There was much talk of the uncertainties of the new China – inequality is rising so fast that it may soon approach 1930s levels in the city, China is beginning to feel the effects of the downturn with many designers telling us that budgets are being cut at an alarming rate. Unemployment may follow. The huge gap between haves and have-nots may well be the first big challenge for the new system that has ridden such an extended boom until now.
Nevertheless, from what we’ve been hearing these past two days, the creative scene is, as expected, hugely dynamic here (although, apparently, street art was suppressed during the Olympics in a bid to keep cities clean). The ground floor of the building that our conference is being held in is going to be devoted to Factory – a restaurant, bar, recording studio, pop-up retail store and design centre which will aid up-and-coming Shanghai talent. It’s going to be run by American Sean Dinsmore and backed by ad agency Profero who have leased the entire building.
During the rest of the day, Dinsmore introduced us to some of the design talent that may be making use of the space. First up, fashion designer Dodo who talked about the growth in nostalgia for state-owned Chinese brands of the 70s and 80s, particularly sports brands such as Chrysanthemum tracksuits and Hui Li trainers (shown below). The latter were celebrated in Shumeng Ye’s Book of Warriors which was packaged with a pair of the trainers and sold in über-trendy Parisian store Colette. The factories who make these lines are now too busy making for Western brands to be bothered with reviving Communist-era classics and, in general fail to recognise their appeal, Dodo said.

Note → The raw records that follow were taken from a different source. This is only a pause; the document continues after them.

(** C9, as amended: a name is accepted exactly when it holds none of
    [/], [..] and backslash and has the shape [<name>_config_<ts>.txt],
    where neither field is looked at (the [<ts>] field need not be a
    timestamp); a name that is not accepted gets status 400 whatever the
    directory holds, and a file is only served under an accepted name. *)
Theorem download_accepts_iff_shape (filename : str) :
  (filename_accepted filename = true <->
     (exists name ts, filename = backup_filename name ts) /\
     contains (py "/") filename = false /\
     contains (py "..") filename = false /\
     contains [92] filename = false) /\
  (forall logs_dir,
     filename_accepted filename = false ->
     exists detail, download_backup_file logs_dir filename = HTTPError 400 detail) /\
  (forall logs_dir f c,
     download_backup_file logs_dir filename = FileResponse f c ->
     filename_accepted filename = true /\ f = filename /\
     logs_dir filename = Some (DirAnswer true (Some c))).
Proof.
  unfold filename_accepted, download_backup_file, has_traversal.
  repeat split.
  - apply has_backup_shape_spec.
    apply andb_prop in H as [_ H]; exact H.
  - apply andb_prop in H as [H _].
    destruct (contains (py "/") filename); [discriminate H | reflexivity].
  - apply andb_prop in H as [H _].
    destruct (contains (py "..") filename); [|reflexivity].
    rewrite orb_true_r in H. discriminate H.
  - apply andb_prop in H as [H _].
    destruct (contains [92] filename); [|reflexivity].
    rewrite orb_true_r in H. discriminate H.
  - intros (Hs & H1 & H2 & H3). rewrite H1, H2, H3.
    apply has_backup_shape_spec in Hs. rewrite Hs. reflexivity.
  - intros logs_dir H.
    destruct (contains (py "/") filename || contains (py "..") filename
              || contains [92] filename); [eauto|].
    simpl in H. rewrite H. simpl. eauto.
  - destruct (contains (py "/") filename || contains (py "..") filename
              || contains [92] filename); [discriminate H|].
    destruct (has_backup_shape filename); [reflexivity | discriminate H].
  - destruct (contains (py "/") filename || contains (py "..") filename
              || contains [92] filename); [discriminate H|].
    destruct (has_backup_shape filename); [|discriminate H].
    simpl in H. destruct (logs_dir filename) as [[[] [c'|]]|];
      simpl in H; try discriminate H. injection H as <- _. reflexivity.
  - destruct (contains (py "/") filename || contains (py "..") filename
              || contains [92] filename); [discriminate H|].
    destruct (has_backup_shape filename); [|discriminate H].
    simpl in H. destruct (logs_dir filename) as [[[] [c'|]]|];
      simpl in H; try discriminate H. injection H as _ <-. reflexivity.
Qed.

(** C9 as stated fails: a name whose last field is no timestamp is
    accepted, and served when such a file is there. *)
Lemma download_accepts_other_names :
  filename_accepted (py "x_config_y.txt") = true /\
  ~ (exists name ts, is_timestamp ts = true /\
                     py "x_config_y.txt" = backup_filename name ts) /\
  download_backup_file (fun _ => Some (DirAnswer true (Some (py "text"))))
    (py "x_config_y.txt")
  = FileResponse (py "x_config_y.txt") (py "text").
Proof.
  split; [reflexivity|]. split; [|reflexivity].
  intros (name & ts & Hts & H).
  apply (f_equal (@length char)) in H. unfold backup_filename in H.
  rewrite !length_app in H.
  unfold is_timestamp in Hts.
  apply andb_prop in Hts as [Hts _]. apply andb_prop in Hts as [Hts _].
  apply andb_prop in Hts as [Hts _]. apply Nat.eqb_eq in Hts.
  change (length (py "x_config_y.txt")) with 14%nat in H.
  change (length (py "_config_")) with 8%nat in H.
  change (length (py ".txt")) with 4%nat in H. lia.
Qed.

(** ** Console token bucket (C8) *)

Lemma single_char_not_exit (c : char) :
  str_eqb (strip [c]) (py "/exit") || str_eqb (strip [c]) (py "exit") = false.
Proof.
  unfold strip. simpl. destruct (is_space c) eqn:E; simpl.
  - reflexivity.
  - rewrite E. simpl. rewrite !andb_false_r. reflexivity.
Qed.

(** Taking one token from a bucket that holds a whole number of them, up
    to the 4096 of the endpoint, is exact in binary64. *)
Lemma one_token_exact (a : nat) :
  (a < 4096)%nat ->
  (Binary64.of_nat 1 <=? Binary64.of_nat (S a))%float = true /\
  (Binary64.of_nat (S a) - Binary64.of_nat 1)%float = Binary64.of_nat a.
Proof.
  intros Ha.
  assert (T : forallb
                (fun a => (Binary64.of_nat 1 <=? Binary64.of_nat (S a))%float
                          && PrimFloat.Leibniz.eqb
                               (Binary64.of_nat (S a) - Binary64.of_nat 1)%float
                               (Binary64.of_nat a))
                (seq 0 4096) = true) by (vm_compute; reflexivity).
  rewrite forallb_forall in T. specialize (T a).
  destruct (andb_prop _ _ (T ltac:(apply in_seq; lia))) as [H1 H2].
  split; [exact H1|]. apply FloatAxioms.Leibniz.eqb_spec, H2.
Qed.

(** Without a refill, [take_tokens] grants one token exactly while the
    bucket holds one. *)
Lemma take_one_token (capacity rate now : float) (a : nat)
    (b : Binary64.bucket) :
  (a <= 4096)%nat -> Binary64.available b = Binary64.of_nat a ->
  (0 <? now - Binary64.last_refill b)%float = false ->
  Binary64.take_tokens capacity rate now 1 b
  = match a with
    | O => (false, b)
    | S a' => (true, Binary64.Bucket (Binary64.of_nat a') (Binary64.last_refill b))
    end.
Proof.
  intros Ha Hb Hnow. unfold Binary64.take_tokens. rewrite Hnow, Hb.
  destruct a as [|a'].
  - reflexivity.
  - destruct (one_token_exact a' ltac:(lia)) as [H1 H2]. rewrite H1, H2.
    reflexivity.
Qed.

(** One-character messages that the loop meets with no time gone by, as
    it computes it, since the last refill: as many go to the shell as the
    bucket holds tokens, and each of the others is answered with the
    rate-limit notice. *)
Lemma console_burst_from (capacity rate : float) (msgs : list arrival)
    (ending : ws_failure) (a : nat) (b : Binary64.bucket) :
  (a <= 4096)%nat -> Binary64.available b = Binary64.of_nat a ->
  Forall (fun m => length (message m) = 1%nat /\
                   (0 <? at_time m - Binary64.last_refill b)%float = false /\
                   send_error m = None /\ notice_error m 0%nat = None) msgs ->
  Binary64.console_loop capacity rate msgs ending b
  = map (fun m => ToShell (message m)) (firstn a msgs)
    ++ repeat (ToClient ws_warn_rate) (length msgs - a)
    ++ Binary64.on_failure ending.
Proof.
  intros Ha Hb Hall. revert a b Ha Hb Hall.
  induction msgs as [|m msgs IH]; intros a b Ha Hb Hall.
  - rewrite firstn_nil. reflexivity.
  - apply Forall_cons in Hall as [(Hlen & Hnow & Hsend & Hnote) Hall].
    cbn [Binary64.console_loop]. rewrite Hlen.
    rewrite (take_one_token capacity rate (at_time m) a b Ha Hb Hnow).
    destruct (message m) as [|c [|? ?]] eqn:Em; try discriminate Hlen.
    destruct a as [|a'].
    + cbn [negb]. unfold Binary64.notify. rewrite Hnote.
      rewrite (IH 0%nat b Ha Hb Hall). rewrite !firstn_O.
      cbn [length map app]. rewrite !Nat.sub_0_r. reflexivity.
    + cbn [negb]. rewrite single_char_not_exit. cbn [length Nat.ltb Nat.leb].
      rewrite Hsend.
      rewrite (IH a' (Binary64.Bucket (Binary64.of_nat a') (Binary64.last_refill b))
                 ltac:(lia) eq_refl Hall).
      cbn [firstn map app length Nat.sub]. rewrite Em. reflexivity.
Qed.
(** What contains a term contains its trimmed form. *)
Lemma ContainsIgnoringCase_trim (s t : jsstring) :
  ContainsIgnoringCase s t -> ContainsIgnoringCase s (trim t).
Proof.
  intros (a & u & b & -> & Eu).
  destruct (trim_split t) as (w1 & w2 & Et & _ & _).
  rewrite Et, !toLowerCase_app in Eu.
  apply toLowerCase_factor in Eu as (a' & u' & b' & -> & Eu').
  exists (a ++ a'), u', (b' ++ b). split; [|assumption].
  now rewrite <- !app_assoc.
Qed.

Lemma matchesSearch_setSearchTerm (state : StudentState) (term : jsstring)
      (r : Student.Student) :
  matchesSearch (setSearchTerm term state) r = true
  <-> ContainsIgnoringCase (Student.name r) term
      \/ ContainsIgnoringCase (Student.email r) term.
Proof.
  unfold matchesSearch. cbn [setSearchTerm dispatch studentReducer searchTerm].
  now rewrite orb_true_iff, !includes_ContainsIgnoringCase.
Qed.

(** Replacing the records that carry the id of the payload by the payload
    leaves the sequence of ids as it was. *)
Lemma update_ids (state : StudentState) (payload : Student.Student) :
  ids (studentReducer state (UPDATE_STUDENT payload)) = ids state.
Proof.
  unfold ids. simpl. induction (students state) as [|r l IH]; simpl; [reflexivity|].
  rewrite IH. destruct (eqb (Student.id r) (Student.id payload)) eqn:E; [|reflexivity].
  apply eqb_eq in E. now rewrite E.
Qed.

(** UPDATE_STUDENT works position by position. *)
Lemma update_in_place (state : StudentState) (payload : Student.Student) (i : nat) :
  nth_error (students (studentReducer state (UPDATE_STUDENT payload))) i
  = option_map (fun r => if eqb (Student.id r) (Student.id payload) then payload else r)
               (nth_error (students state) i).
Proof. simpl. apply nth_error_map. Qed.

Lemma update_unknown (l : list Student.Student) (payload : Student.Student) :
  ~ In (Student.id payload) (map Student.id l) ->
  map (fun student => if eqb (Student.id student) (Student.id payload)
                      then payload else student) l = l.
Proof.
  induction l as [|r l IH]; simpl; intros H; [reflexivity|].
  destruct (eqb (Student.id r) (Student.id payload)) eqn:E.
  - apply eqb_eq in E. tauto.
  - rewrite IH; [reflexivity | tauto].
Qed.

Lemma delete_unknown (l : list Student.Student) (id : jsstring) :
  ~ In id (map Student.id l) ->
  filter (fun student => negb (eqb (Student.id student) id)) l = l.
Proof.
  induction l as [|r l IH]; simpl; intros H; [reflexivity|].
  destruct (eqb (Student.id r) id) eqn:E; simpl.
  - apply eqb_eq in E. tauto.
  - rewrite IH; [reflexivity | tauto].
Qed.

Lemma delete_ids (state : StudentState) (id : jsstring) :
  ids (studentReducer state (DELETE_STUDENT id))
  = filter (fun i => negb (eqb i id)) (ids state).
Proof.
  unfold ids. simpl. induction (students state) as [|r l IH]; simpl; [reflexivity|].
  destruct (eqb (Student.id r) id); simpl; now rewrite IH.
Qed.

Lemma add_ids (state : StudentState) (payload : Student.Student) :
  ids (studentReducer state (ADD_STUDENT payload)) = ids state ++ [Student.id payload].
Proof. unfold ids. simpl. apply map_app. Qed.

Lemma NoDup_snoc {A : Type} (l : list A) (x : A) :
  NoDup l -> ~ In x l -> NoDup (l ++ [x]).
Proof.
  induction 1 as [|y l Hy Hl IH]; simpl; intros Hx.
  - constructor; [tauto | constructor].
  - constructor.
    + rewrite in_app_iff. simpl. intros [H|[H|[]]]; [tauto | subst; tauto].
    + apply IH. tauto.
Qed.

Lemma NoDup_filter_keep {A : Type} (f : A -> bool) (l : list A) :
  NoDup l -> NoDup (filter f l).
Proof.
  induction 1 as [|y l Hy Hl IH]; simpl; [constructor|].
  destruct (f y); [|assumption].
  constructor; [|assumption]. rewrite filter_In. tauto.
Qed.

(** One operation with a fresh id keeps the ids distinct. *)
Lemma perform_NoDup (state : StudentState) (op : Operation) :
  NoDup (ids state) -> freshIds state [op] = true -> NoDup (ids (perform state op)).
Proof.
  intros N F. destruct op as [d uuid n1 n2|student now|id]; simpl in *.
  - unfold addStudent, dispatch. rewrite add_ids. apply NoDup_snoc; [assumption|].
    simpl. rewrite andb_true_r, negb_true_iff in F.
    intros H. apply arrayIncludes_In in H. congruence.
  - unfold updateStudent, dispatch. now rewrite update_ids.
  - unfold deleteStudent, dispatch. rewrite delete_ids. now apply NoDup_filter_keep.
Qed.

Lemma performAll_NoDup (ops : list Operation) (state : StudentState) :
  NoDup (ids state) -> freshIds state ops = true -> NoDup (ids (performAll ops state)).
Proof.
  revert state. induction ops as [|op ops IH]; intros state N F; simpl; [assumption|].
  simpl in F. apply andb_true_iff in F as [F1 F2].
  apply IH; [|assumption].
  apply perform_NoDup; [assumption|]. simpl. now rewrite F1.
Qed.

End StoreFacts.

(** ** The debounce hook *)

Section DebounceFacts.
Import UseDebounce.
Local Open Scope Z_scope.
Variable T : Type.
Variable sameValue : T -> T -> bool.











(** *** The values the hook returns *)







End DebounceFacts.

(** ** Remote validation and the submission of the form *)

Section RemoteFacts.
Import JsString MockApi StudentForm.

Lemma validateStudentOnServer_run (studentData : StudentData.StudentData) (w : World) :
  validateStudentOnServer studentData w
  = if arrayIncludes existingEmails (toLowerCase (StudentData.email studentData))
    then (Rejected duplicateEmail,
          {| console := console w
                        ++ [str "1. Validation started (synchronous)";
                            str "2. Microtask executed before setTimeout";
                            str "3. Network delay completed (after timer)"];
             store := store w |})
    else (Resolved tt,
          {| console := console w
                        ++ [str "1. Validation started (synchronous)";
                            str "2. Microtask executed before setTimeout";
                            str "3. Network delay completed (after timer)";
                            str "4. Validation completed successfully"];
             store := store w |}).
Proof.
  unfold validateStudentOnServer, await, console_log, simulateNetworkDelay, resolve,
    throwError.
  cbn [console store].
  destruct (arrayIncludes existingEmails (toLowerCase (StudentData.email studentData)));
    cbn [console store]; repeat rewrite <- app_assoc; reflexivity.
Qed.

Another example was provided by the next speakers, design studio Jellymon. Lin Lin and her partner Sam Jacobs moved to Shanghai two and a half years ago. The pair had met while studying at Chelsea five years ago. One of their projects (in collaboration with Wieden + Kennedy) was for the Shanghai Watch Company which made the watch Mao wore. This state-owned factory is run down now and only makes for Western suppliers. Jellymon persuaded them to revive a 70s model which they decorated with work from local artists and designers and which now sell for the equivalent of £100 each.
For the Social Jellymon asked young designers and illustrators James Chang, Rubber Pixy and graffiti artist Sice (pronounced ‘Sick’) to create hangings using Blue Nankeen – an ancient method of dying cloth using lime and soya bean flour. The results were a great clash of old and new – A Chinese design aesthetic without being kitsch.
With a studio of just six, Jellymon say they are constantly having to fight off ad agencies trying to nab their staff. As I found earlier in the year in India, ad agencies in China are using their financial muscle to pick up top design talent and employ them as art directors or use them to do branding work. This means that graphic design struggles for recognition and status and has to live very much in advertising’s shadow. Nevertheless, Jellymon say the graphic design scene is growing in Shanghai, as shown in a current exhibition at the Source streetwear store and gallery.